Unfortunately evolution and anthropology are against you. We see co-operative behavior amoung many family style animal communities.  Human communities with a strong social spirit function better, with less crime (although they can seem insular).  Children and young people benefit from a ‘community parenting’- they become more rounded, and become exposed to different influences.  In many cultures that never had contact this is a common occurence- often children would be sent to live with other people for a couple of years, sometimes different tribes.  Some, like the Vikings, used a hostage trade- you have my son, I have yours, no one fights- but these trades were recognised for their importance in culture.

Stephen Biddulph in ‘raising boys’ gives examples of how with young men (10-15) this is particularly important.  They need to get older male friends to teach them how to be men.  Societies around the world tend to pick this time, puberty, as the time when people are put in the wider world.  Up to then the village women raise the children. 

Remember that humans evolved with a birth rate of many more children than today.  A mother can’t be everywhere, but the mothers collective can.

A society is a group of individuals working for the common good.  It relies on individuals playing their part (ie raisng good kids), but the pay off is that the collective plays its part. 

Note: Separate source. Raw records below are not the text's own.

(** * vibecraft: session telemetry and hierarchy aggregation

  A shallow embedding of three server modules,

  - [server/MetricsCollector.ts]  (module [Metrics]),
  - [server/AgentHierarchy.ts]    (module [Hierarchy]),
  - [server/TmuxDiscovery.ts]     (module [Discovery]),

  and of the duration and error-bar computations of the client's metrics
  panel (module [MetricsPanel]), together with the properties stated about
  them.

  Conventions of the embedding.

  - A JavaScript [Map<string, V>] is a [gmap string V].  Iteration order of
    a [Map] is only observable through [getRoots] and [getHierarchy], which
    are not modelled; the children index, whose order [getChildren]
    exposes, is kept as an insertion-ordered list without duplicates.
  - JavaScript numbers are idealised: integers (token counts, durations in
    milliseconds, timestamps, process ids) are [Z], and the results of a
    division ([avg], [errorRate], [cost]) are exact rationals [Q].  [NaN],
    infinities and rounding are outside the model.
  - [Date.now()] is an explicit argument of every operation that reads the
    clock.
  - Loops that the source writes as [while] are functions with a fuel
    argument that return [None] when the fuel runs out; "the call returns
    [r]" is "some fuel yields [Some r]", and "the call does not return" is
    "every fuel yields [None]". *)

From Stdlib Require Import ZArith QArith Qround Lia Lqa.
From stdpp Require Import gmap strings list fin_maps sorting pretty.

Local Open Scope Z_scope.

(** Truthiness of a JavaScript string: only the empty string is falsy. *)
Definition truthy_str (s : string) : bool :=
match s with EmptyString => false | _ => true end.

(** Truthiness of an optional number ([undefined] and [0] are falsy). *)
Definition truthy_num (o : option Z) : bool :=
match o with Some n => negb (n =? 0) | None => false end.

(* ===================================================================== *)
(** * MetricsCollector *)
(* ===================================================================== *)

Module Metrics.

(** [interface ToolUseData] *)
Record ToolUseData := mkToolUse {
  tool : string;
  duration : Z;
  success : bool;
  inputTokens : option Z;
  outputTokens : option Z
}.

The military is a very good example.  Why the hell should anyone die for an abstract concept like a country- its just lines on a map- what has someone 100 miles away done for you.  Unless the enemy is a Hitler, it makes little difference who runs the show.  But still people die for the common good- they give their todays for all our tomorrows.  It is behoven on society that the cause they die for is just.

Governments are the representatives- or at least should be.  They should not spy unnessecarily, but this thread contains people against the proposal at the top, but accepting privacy is not an absolute.  It can not be while there is any concept of society.  But the representatives should be servants, and their breaches of privacy are honours confered by society, not rights to be used against it.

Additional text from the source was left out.